Логмес вырвался из мертвого тела Эстреда и скользнул по дуге; Деррис отшатнулся, острие коснулось бороды, алая роса брызнула в лицо, и лязг едва не порвал перепонки. А когти хищника, смяв стальные пластины на кожаном жилете, погрузились в мягкую плоть. Пасть Зверя раскрылась, блеснув острыми зубами, и грудь исторгла оглушающий рык.
Маскат Дерриса уже несся в открытое горло, когда первые капли из разодранного живота Удвара еще не достигли каменного пола. Но хищник небрежно повел локтем, и клинок соскользнул с черной шерсти. Деррис мгновенно развернул меч и ударил низом, в ноги… Сжатый могучей лапой «двуручник», обрушился, словно молот; россыпь искр упала на каменные плиты, и маскат врезался в гранит. А окровавленная лапа сдавила Деррису горло, отрывая от пола, и волнистое лезвие опустилось на плечо, разрезая доспех и перерубая мышцы и кости; кровь брызнула, как вино из лопнувшего меха. Эфес выскользнул из ослабшей ладони Охотника, и меч зазвенел по камню.
Глаза Литы столкнулись с обсидиановым взглядом за миг до того, как они с матерью скрылись за порогом кухни.
…Ранна несла дочь по темным пещерам, подгоняемая страхом, всхлипами женщин, и лязгом, доносившимся из тронного зала и летевшим по пятам. Они не успели укрыться, не успели совсем немного! Продержись дверь еще чуть-чуть, и проход бы закрыли… Но теперь оставалось только бежать! Неизвестно куда, но только вперед!
И она бежала. Бежала по туннелю, освещаемому лишь всполохами нескольких факелов – сумрак почти не поддавался свету. Ноги подворачивались на мелких камнях, но женщина не обращала внимания на боль в лодыжках, упрямо переставляя их раз за разом.
А следом неслось хищное рычание.
Двое воинов отстали, чтобы принять бой, чтобы выиграть немного времени… Лита видела, как на них налетели «черные тени».
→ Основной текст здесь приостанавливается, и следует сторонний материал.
(** ** The state *)

Definition get_line : Flow RegisterLine := fun s => Some (work_line_ s, s).
Definition put_line (l : RegisterLine) : Flow () := fun s =>
  Some ((), mkState (reg_types_ s) l (saved_line_ s) (failures_ s) (have_pending_hard_failure_ s)
                    (have_pending_runtime_throw_failure_ s) (string_init_pc_reg_map_ s)).
Definition get_cache : Flow RegTypeCache := fun s => Some (reg_types_ s, s).
Definition undefined {A} : Flow A := fun _ => None.
Definition require {A} (x : option A) : Flow A := fun s =>
  match x with Some a => Some (a, s) | None => None end.

Definition set_cache (c : RegTypeCache) (s : VerifierState) : VerifierState :=
  mkState c (work_line_ s) (saved_line_ s) (failures_ s) (have_pending_hard_failure_ s)
          (have_pending_runtime_throw_failure_ s) (string_init_pc_reg_map_ s).

(** A request to the cache. *)
Definition with_cache (f : RegTypeCache -> option (RegTypeCache * RegType)) : Flow RegType := fun s =>
  match f (reg_types_ s) with Some (c, t) => Some (t, set_cache c s) | None => None end.

Definition set_line_ (ids : list Z) (l : RegisterLine) : RegisterLine :=
  mkLine (result_ l) (monitors_ l) (reg_to_lock_depths_ l) (this_initialized_ l) ids.
Definition set_result (r : Z * Z) (l : RegisterLine) : RegisterLine :=
  mkLine r (monitors_ l) (reg_to_lock_depths_ l) (this_initialized_ l) (line_ l).
Definition set_monitors (m : list Z) (l : RegisterLine) : RegisterLine :=
  mkLine (result_ l) m (reg_to_lock_depths_ l) (this_initialized_ l) (line_ l).
Definition set_depths (d : gmap Z Z) (l : RegisterLine) : RegisterLine :=
  mkLine (result_ l) (monitors_ l) d (this_initialized_ l) (line_ l).
Definition set_this_initialized (b : bool) (l : RegisterLine) : RegisterLine :=
  mkLine (result_ l) (monitors_ l) (reg_to_lock_depths_ l) b (line_ l).

Definition num_regs_ (l : RegisterLine) : Z := Z.of_nat (length (line_ l)).

(** [line_[i]]. *)
Definition id_at (l : RegisterLine) (i : Z) : option Z :=
  if 0 <=? i then line_ l !! Z.to_nat i else None.
Definition store_id (i id : Z) (l : RegisterLine) : option RegisterLine :=
  if (0 <=? i) && (i <? num_regs_ l) then Some (set_line_ (<[Z.to_nat i := id]> (line_ l)) l) else None.

(** [CopyFromLine]; the result register is not copied. *)
Definition CopyFromLine (src l : RegisterLine) : RegisterLine :=
  mkLine (result_ l) (monitors_ src) (reg_to_lock_depths_ src) (this_initialized_ src) (line_ src).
Охотникам удалось ненадолго сдержать Зверей. Один хищник упал, но его место тут же занял другой. И алые плащи словно смыло. «Черная лавина», сметала все на своем пути, упрямо и неотвратимо пробиваясь к цели.
Хищники почти настигли, когда впереди забрезжил тусклый, серебристый свет.
Ранна с Литой на руках первой выскочила из пещеры.
И в этот момент «черные тени» столкнулись с Краином и последними стражами. Запели мечи, и на каменные своды хлынула кровь. Словно стая мотыльков запорхали блики, звонкая песня наполнила пещеру – Охотники бились, как одержимые… Упал еще один Зверь: клинок Краина пронзил сердце – клостенхемская сталь в руках Охотника все же показала себя! Но меч на несколько мгновений увяз в плоти, и «двуручник» снес воину голову, а еще одного стража отбросил к стене, где его тут же поглотила «тьма».
Ранна неслась, гонимая безумным ревом. Ноги скользили по влажной траве, прохладный воздух пронизывал насквозь, но сейчас она не думала ни о чем. Только вперед! Бежать не останавливаясь! Бежать, чтобы спастись, спасти Литу! Главное – спасти Литу!
Вдали на востоке блеснуло. Сперва слабо и неуверенно, но с каждым мгновением разгораясь все сильнее и ярче. Небо полыхнуло, наливаясь ясной лазурью. «Золотой огонь» озарил горизонт, прогоняя тьму, и выхватывая из сумрака сочно-зеленую траву.
Жар и боль хлестнули Ранну по телу, ноги ослабли и подогнулись. Падая на колени, она разжала объятия, отстраняя дочь. В глазах мелькнул ужас, сменившийся сначала удивлением, а затем – надеждой. Руки превращались в пепел, но она видела, как с волос Литы взметнулась угольная пыль. Как они вспыхнули огненным цветом. Как по коже дочери, по жилам побежали всполохи, не причиняя девочке вреда. И «золотые» лучи растворились в васильковых глазах, превратив их в два лучистых изумруда.